MOON CAPITAL Competition

2010

MOON CAPITAL Competition

2009

SHIFTboston Ideas Competition

MOON CAPITAL Competition 2010
an international design challenge

When considering the future of design let's start looking out into space. WHAT IF we could occupy the Moon only 100 years after our first visit there in July of 1969? Might the Moon become an independent, self-sustaining, and sovereign state? If so WHY NOT start designing for that new world NOW?

THINK BEYOND what is familiar and envision design in DEEP SPACE.

“Fifty years after the creation of NASA, our goal is no longer just a destination to reach. Our goal is the capacity for people to work and learn and operate and live safely beyond the Earth for extended periods of time, ultimately in ways that are more SUSTAINABLE and even indefinite.”
President Barack Obama (15 April 2010)
On the way to Mars, the nations of our world will explore and demonstrate SOLUTIONS for living in deep space indefinitely, and for building colonies on other planets. Together, our governments and other commercial enterprises will also build on the Moon during this century with active research outposts, tourist destinations, and eventually new cities.

SHIFTboston seeks to expand the possibilities for the future of design by asking you to explore the concept of a moon habitat that will include both living and working in addition to collecting the most provocative visions for new Lunar possibilities. WE WANT YOU TO THINK BIG.

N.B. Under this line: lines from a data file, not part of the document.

Let maximum := state_maximum_record_bytes (dest w).
Let kept := kept_bytes maximum view.
Let written : InMemoryDestinationState :=
  dest w <| backing ::= blit (SlotBacking (dest w) (index c)) kept |>.
Let st := on_slot (index c) (filled maximum sequence view) written.
Let s' := filled maximum sequence view s.

Lemma mem_below q : q ∈ (log w).*1 -> q < sequence.
Proof.
  intros (e & -> & He)%list_elem_of_fmap. apply list_elem_of_lookup in He as [k Hk].
  rewrite Forall_lookup in Hnew. exact (Hnew k e Hk).
Qed.

Lemma mem_log_of_ready i x :
  slots (dest w) !! i = Some x -> storing x -> admission_sequence x < sequence.
Proof.
  intros Hx Hst. destruct (i_slots _ Hinv i x Hx Hst) as (v & Hv & _). apply mem_below.
  apply list_elem_of_fmap. by exists (admission_sequence x, v).
Qed.

Lemma kept_fits : zlen kept <= maximum.
Proof. destruct (i_mem _ Hinv) as [? _]. apply kept_sizes. unfold maximum. lia. Qed.

Lemma stored_backing j n :
  0 <= n <= maximum ->
  (j <> index c -> slice (SlotBacking (dest w) j) n (blit (SlotBacking (dest w) (index c)) kept (backing (dest w)))
    = slice (SlotBacking (dest w) j) n (backing (dest w))).
Proof.
  intros Hn Hj. destruct (mem_slot_region w _ _ Hinv Hi) as (H1 & H2 & H3). destruct (H3 j Hj) as [? ?].
  pose proof kept_fits. apply slice_blit_other; unfold maximum in *; lia.
Qed.

Lemma mem_store_inv :
  inv (w <| dest := st |> <| claims := before ++ after |> <| log ::= fun l => l ++ [(sequence, view)] |>).
Proof.
  set (w' := w <| dest := st |> <| claims := before ++ after |> <| log ::= _ |>).
  destruct (mem_slot_region w _ _ Hinv Hi) as (Hb0 & Hb1 & _). destruct (i_mem _ Hinv) as [Hm Hlen].
  assert (c ∈ claims w) as Hc by (rewrite Hclaims; apply elem_of_app; right; by left).
  destruct (i_claims _ Hinv c Hc) as (s0 & Hi0 & Hres & _). rewrite Hi in Hi0. injection Hi0 as <-.
  assert (slots (dest w') = <[index c := s']> (slots (dest w))) as Hset.
  { exact (mem_on_slot_slots written (index c) s (filled maximum sequence view) Hi). }
  assert (forall j x, slots (dest w') !! j = Some x ->
    j = index c /\ x = s' \/ j <> index c /\ slots (dest w) !! j = Some x) as Hget.
  { intros j x. rewrite Hset. intros [(<- & <- & _)|[? ?]]%list_lookup_insert_Some; auto. }
  assert (handles w ≡ₚ index c :: handles w') as Hperm by (by eapply dropped_claim).
  destruct (dropped_handle _ _ _ Hperm (i_handles _ Hinv)) as [Hnd Hni].
  assert (forall x, x ∈ claims w' \/ x ∈ observed w' -> index x <> index c) as Hne
    by (intros x Hx Heq; apply Hni; rewrite <- Heq; by apply mem_in_handles).
  assert (forall wanted x, index x <> index c -> held_in (dest w) wanted x -> held_in (dest w') wanted x)
    as Hkeep.
  { intros wanted x Hx (y & Hy & ?). exists y. split; [by rewrite Hset, list_lookup_insert_ne|done]. }
  constructor; try done.
  - split; [exact Hm|]. change (zlen (blit (SlotBacking (dest w) (index c)) kept (backing (dest w)))
      = zlen (slots (dest w')) * maximum). pose proof kept_fits.
    rewrite zlen_blit by (unfold maximum in *; lia). rewrite Hlen, Hset. unfold zlen. by rewrite length_insert.
  - intros j x Hj Hx. destruct (Hget j x Hj) as [[-> ->]|[Hnj Hj']].
    + exists view. split; [apply elem_of_app; right; by apply list_elem_of_singleton|].
      split; [exact (FillSlot_again sequence view _ _ _ s)|]. apply (slice_blit_same (SlotBacking (dest w) (index c)) kept); [done|].
      pose proof kept_fits. unfold maximum in *. lia.
    + destruct (i_slots _ Hinv j x Hj' Hx) as (v & Hv & Hsh1 & Hsh2). exists v.
      split; [apply elem_of_app; by left|]. split; [exact Hsh1|].
      etrans; [|exact Hsh2]. apply stored_backing; [|done].
      split; [apply zlen_nonneg|]. apply kept_sizes. apply Hm.
  - intros j k x y Hj Hk Hx Hy Hxy.
    destruct (Hget j x Hj) as [[-> ->]|[Hnj Hj']], (Hget k y Hk) as [[-> ->]|[Hnk Hk']]; [done|..].
    + pose proof (mem_log_of_ready k y Hk' ltac:(by left)). change (sequence = admission_sequence y) in Hxy. lia.
    + pose proof (mem_log_of_ready j x Hj' ltac:(by left)). change (admission_sequence x = sequence) in Hxy. lia.
    + by apply (i_distinct _ Hinv j k x y).
  - intros j x Hj Hx. destruct (Hget j x Hj) as [[-> ->]|[Hnj Hj']]; [done|].
    by apply (i_held _ Hinv j).
  - intros x Hx. apply Hkeep; [auto|]. apply Hinv. rewrite Hclaims. change (x ∈ before ++ after) in Hx.
    apply elem_of_app in Hx as [?|?]; apply elem_of_app; [by left|right; by right].
  - intros x Hx. apply Hkeep; [auto|]. by apply Hinv.
  - change (StronglySorted Z.lt (log w ++ [(sequence, view)]).*1). rewrite fmap_app.
    apply StronglySorted_app_2; [|apply Hinv|by repeat constructor].
    intros x y Hx ->%list_elem_of_singleton. by apply mem_below.
  - destruct (i_queue _ Hinv) as (rem & Heq & Hrem). exists (rem ++ [sequence]).
    split; [change ((log w ++ [(sequence, view)]).*1 = taken w ++ rem ++ [sequence]);
            by rewrite fmap_app, Heq, app_assoc|].
    intros q. rewrite elem_of_app, list_elem_of_singleton, Hrem. split.
    + intros [(j & x & Hj & Hx & Hq)| ->].
      * exists j, x. split; [|done]. rewrite Hset, list_lookup_insert_ne; [done|]. intros <-. congruence.
      * exists (index c), s'. split; [|done]. rewrite Hset, list_lookup_insert_eq; [done|by eapply lookup_lt_Some].
    + intros (j & x & Hj & Hx & Hq). destruct (Hget j x Hj) as [[-> ->]|[Hnj Hj']].
      * by right. * left. by exists j, x.
Qed.
End StoreStep.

“The discovery of water gives a much bigger, potentially complicated picture for water on the moon than what was thought even just a few months ago. This is not your father’s Moon; this is not a dead planetary body, but one with a lot of dynamism in it.”
Michael Wargo, Chief Lunar Scientist for Exploration Systems
at NASA Headquarters
While we might be looking to Mars for long term civilization, the Moon is a resourceful body and a closer neighbor. The discovery of water fundamentally changed the practical VALUE of the Moon. After discovering where the water is, and how it is concentrated, we can also learn to collect it and use it to SUPPORT human life and to produce rocket propellant. It is time to consider the Moon as the next destination for human enterprise and designers should NOW be envisioning how it could work and what it might look like.

Overview of the Competition Brief

SHIFTboston called on all architects, artists, landscape architects, urban designers, industrial designers, planners, engineers, and anyone else who would like to propose a Lunar concept.

Competition Category 1: LET'S GET SERIOUS

Design a second generation living and working moon habitat. Written by Dr. Marc Cohen, a leader in the space architecture industry and a registered architect, the architectural program consists of four components: an above surface access unit, surface laboratories, an agricultural zone, and a core habitat located under the lunar surface. YOU WILL BE DESIGNING AN ACTUAL LUNAR BASE and will be contributing to advancements in design in the space architecture industry. There has never been an open competition such as this before. We are giving YOU the opportunity to learn more about designing for extreme environments and you will walk away understanding more than you ever have about our Moon and living in space.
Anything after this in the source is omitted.